Basically you seem to be saying you don't need a lot of heavy clothing to keep warm! An R1 and Houdini are pretty minimal. Your chart is supported by my own experience in summer hiking to the High Sierra Camps in Yosemite (near Tuolumne), although I have some variations noted below.
Here are my personal variations:
I never hike in shorts and short sleeves - too much sun exposure for my taste. I use a sun umbrella from Go-Lite to keep the sun off me. This also doubles up as rain protection in a summer shower. I wear a long sleeve, silkweight Patagonia crew neck tee shirt (I think they call this Capilene 1 now). For pants I wear long pants, light Supplex nylon pants from Ex Officio, but hemmed high, about the length of knickers - to just cover the tops of my socks. This lets the air circulate over my legs. The long sleeve tee shirt is theoretically hotter than a short sleeve, but with the umbrella most of the heat is kept off me so it balances out. The "hot spot" I have is under the pack, but I try to use a Breeze from Go Lite and just shift it around to let one half or the other of my back dry out. I've been tempted to try one of the vent panel backpacks, but they are pricey.
The preceding outfit is plenty to keep me warm; on a summer high sierra hike, the only time I need to add anything is heading early out of camp, at dawn, when a nylon windshirt helps - I like the old, discontinued Wild Things Gear nylon windshirt, it isn't too hot.
If temperatures have been trending cooler, I will wear a zip neck, lightweight (Capilene 2, nowadays) long sleeve as my base layer, and back it up with either a Capilene short sleeve, crew neck tee shirt worn over in lieu of a vest, or a tank top Capilene (they have these from time to time). Finally, the windshirt. As you noted, it doesn't take much to increment the comfort level back up. If I am in an urban environment and its cold, each incremental layer has to be a lot thicker, but when I am hiking the incremental levels are a lot thinner - and the "warmth" generated by the higher metabolic level triggered by hiking tends to carry through after I reach camp, at leas for a while.
I end up carrying a second windshirt, a Houdini, as my rain gear. I try not to wear this unless it is raining, to preserve its water repellency. It isn't perfectly waterproof, but I follow the theory that while hiking I'll just be evaporating off any wet through anyway. This approach might not work in the fall in New England, but it's been fine so far at Yosemite.
I end up carrying a THIRD windshirt (good thing these are light!) as a "vapor barrier" for sleeping. I use one of the original Patagonia Dragonflys, notorious for their poor breathing, which in this context is a big help. It has a hood, and I wear this over my head, with or without a watch cap. I find the Go Lite Snow Cap a little hot in summer.
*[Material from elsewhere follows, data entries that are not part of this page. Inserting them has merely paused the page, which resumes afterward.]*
(** [strcpy(dst, src)]. *)
Definition buf_strcpy (dst src : list Z) : option (list Z) :=
  s ← buf_str src 0;
  if alen s <? alen dst then Some (s ++ [0] ++ drop (length s + 1) dst) else None.

(** [strncpy(dst, src, n)]. *)
Definition buf_strncpy (dst src : list Z) (n : Z) : option (list Z) :=
  let s := c_str (take (Z.to_nat n) src) in
  if n <=? alen dst then Some (s ++ replicate (Z.to_nat n - length s) 0 ++ drop (Z.to_nat n) dst) else None.

(** ** The state *)

(** The static history, and the local variables of the prompt loop. *)
Record line_state := LineState {
  line : list Z;
  pos : Z;
  cursor_pos : Z;
  history_index : Z;
  current_draft : list Z;
  shell_history : list (list Z);
  history_count : Z }.

Definition set_text (s : line_state) (l : list Z) (p c : Z) : line_state :=
  LineState l p c (history_index s) (current_draft s) (shell_history s) (history_count s).

(** The locals as every prompt starts. *)
Definition new_line (s : line_state) : line_state :=
  LineState (replicate 256 0) 0 0 (history_count s) (replicate 256 0) (shell_history s) (history_count s).

Definition shell_static : line_state :=
  LineState (replicate 256 0) 0 0 0 (replicate 256 0) (replicate 32 (replicate 256 0)) 0.

(** ** Output: the strings handed to [kprintf], already formatted *)

Definition ESC : Z := 27.

(** ["\033[%dD"]. *)
Definition cursor_back (n : Z) : list Z := ESC :: txt "[" ++ numeral false 10 n ++ txt "D".

Definition erase_rest : list Z := ESC :: txt "[K".

Definition prompt (cwd : list Z) : list Z :=
  ESC :: txt "[1;36mnexus" ++ ESC :: txt "[0m:" ++ ESC :: txt "[1;34m" ++ cwd ++ ESC :: txt "[0m$ ".

Definition cursor_shape : list Z := ESC :: txt "[5 q".

(** [if (pos > cursor_pos) kprintf("\033[%dD", pos - cursor_pos);]. *)
Definition shift_back (p c : Z) : list (list Z) := if c <? p then [cursor_back (p - c)] else [].

(** [if (cursor_pos > 0) kprintf("\033[%dD", cursor_pos); kprintf("\033[K");]. *)
Definition clear_visuals (c : Z) : list (list Z) := (if 0 <? c then [cursor_back c] else []) ++ [erase_rest].

(** ** The keys *)

Definition key_enter (s : line_state) : option (line_state * list (list Z)) :=
  text ← buf_str (line s) 0;
  s' ← (if 0 <? alen text then
          slot ← shell_history s !! Z.to_nat (history_count s mod SHELL_MAX_HISTORY);
          b1 ← buf_strncpy slot (line s) (SHELL_MAX_LINE_LEN - 1);
          b2 ← buf_set b1 (SHELL_MAX_LINE_LEN - 1) 0;
          if history_count s =? INT_MAX then None
          else Some (LineState (line s) (pos s) (cursor_pos s) (history_index s) (current_draft s)
                 (aset (shell_history s) (history_count s mod SHELL_MAX_HISTORY) b2) (history_count s + 1))
        else Some s);
  Some (s', [[10]]).

Definition key_backspace (s : line_state) : option (line_state * list (list Z)) :=
  if 0 <? cursor_pos s then
    l1 ← buf_move (line s) (cursor_pos s - 1) (cursor_pos s) (pos s - cursor_pos s);
    let p := pos s - 1 in
    let c := cursor_pos s - 1 in
    l2 ← buf_set l1 p 0;
    tail ← buf_str l2 c;
    Some (set_text s l2 p c, [8 :: erase_rest ++ tail] ++ shift_back p c)
  else Some (s, []).
(** Requests one after the other: the results. *)
Fixpoint libc_calls (rqs : list request) (st : lib (kst (S := pmm) (V := ramfs Z))) : option (list Z) :=
  match rqs with [] => Some [] | rq :: rqs => '(st', r) ← libc_call rq st; rs ← libc_calls rqs st'; Some (r :: rs) end.

Lemma libc_heap_refines_witness :
  exists st' r A', libc_call (Malloc 100) demo_lib = Some (st', r) /\ r <> 0 /\ separated A' /\ exists c, A' !! r = Some c /\ 100 <= alen c.
Proof.
  destruct (libc_heap_refines (H0 := kernel_brk_laws demo_image 4096) demo_lib ∅ (Malloc 100)) as (st' & r & A' & E & An & _ & Sep).
  - apply rep_start. exists 0x400000, 0x402000. split_and!; vm_compute; congruence.
  - cbn. lia.
  - vm_compute. congruence.
  - exists st', r, A'. split; [exact E|]. inversion An as [? [Hw|Hr]| ? ? c (? & ? & ?)| | | | | | | ]; subst.
    + discriminate Hw.
    + by apply kernel_never_refuses in Hr.
    + split; [done|]. split; [done|]. exists c. by rewrite lookup_insert_eq.
Defined.

(** Reuse after [free], the contents kept by [realloc]. *)
Example libc_session :
  libc_calls [Malloc 20; Store 0x402018 3 7; Malloc 64; Realloc 0x402018 50; Load 0x4020A8 3; Malloc 30] demo_lib =
  Some [0x402018; 0; 0x402050; 0x4020A8; 7; 0x402018].
Proof. vm_compute. reflexivity. Qed.

(** The header of 24 bytes puts every other area 8 bytes off the 16-byte alignment
    that [malloc] rounds sizes for. *)
Example malloc_misaligned : (map (fun p => p mod 16) <$> libc_calls [Malloc 20; Malloc 64; Malloc 64] demo_lib) = Some [8; 0; 8].
Proof. vm_compute. reflexivity. Qed.

(** The rounding wraps: a request of [SIZE_MAX] gives an area without a byte. *)
Example malloc_max_is_empty :
  libc_calls [Malloc (2 ^ 64 - 1)] demo_lib = Some [0x402018] /\ libc_calls [Malloc (2 ^ 64 - 1); Store 0x402018 0 1] demo_lib = None.
Proof. vm_compute. split; reflexivity. Qed.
The one part of the equation I haven't nailed yet, is what to wear to bed to "up" the temperature rating of my quilt. I like to wear enough go to sleep with the quilt just over my legs, and then adjust the quilt up higher as it cools off during the night.
Quite frankly, the R1 hoody sounds very appealing as the "missing link" in my kit. It would obviate the need for a watch cap and Snow Cap; it looks good at the dinner table; and I could wear it under my windshirt around camp in a drizzle, or over the windshirt when sleeping (for the vapor barrier effect). So far I have been experimenting with synthetic fill vests and pullovers, and with heavier Polarguard like the Body Rug from Patagonia (a very high loft, equivalent I suspect to 300 but lighter in weight).
The only conclusion I have come to over five seasons of hiking, is that you need a different "kit" and approach for "active" trips and "take it easy" trips.
If you are going to be very active, with little time spent idling around camp outside of a sleeping bag, then every item of clothing needs to be much thinner. Silkweight for baselayer, R1 for insulation, a Micropuff Pullover for extreme insulation.
If you are going to go to Camp Curry in the dead of winter and rent an unheated tent cabin - as I have done - every item of clothing needs to be MUCH thicker - mid-weight zip neck tee, R2, down parka or thick synthetic parka. Otherwise the cold weather coupled with the inactivity will gradually suck the heat out of you and leave you miserable.
In any setting, though, layers seem infinitely better than just wearing a tee shirt for the sunny hike and carrying a thick down parka for camp, which is the main point of the post, I suspect.
Still, I like the elegant simplicity - lighweight baselayer, midweight (R1) hoody, windshirt. That's a slick analysis.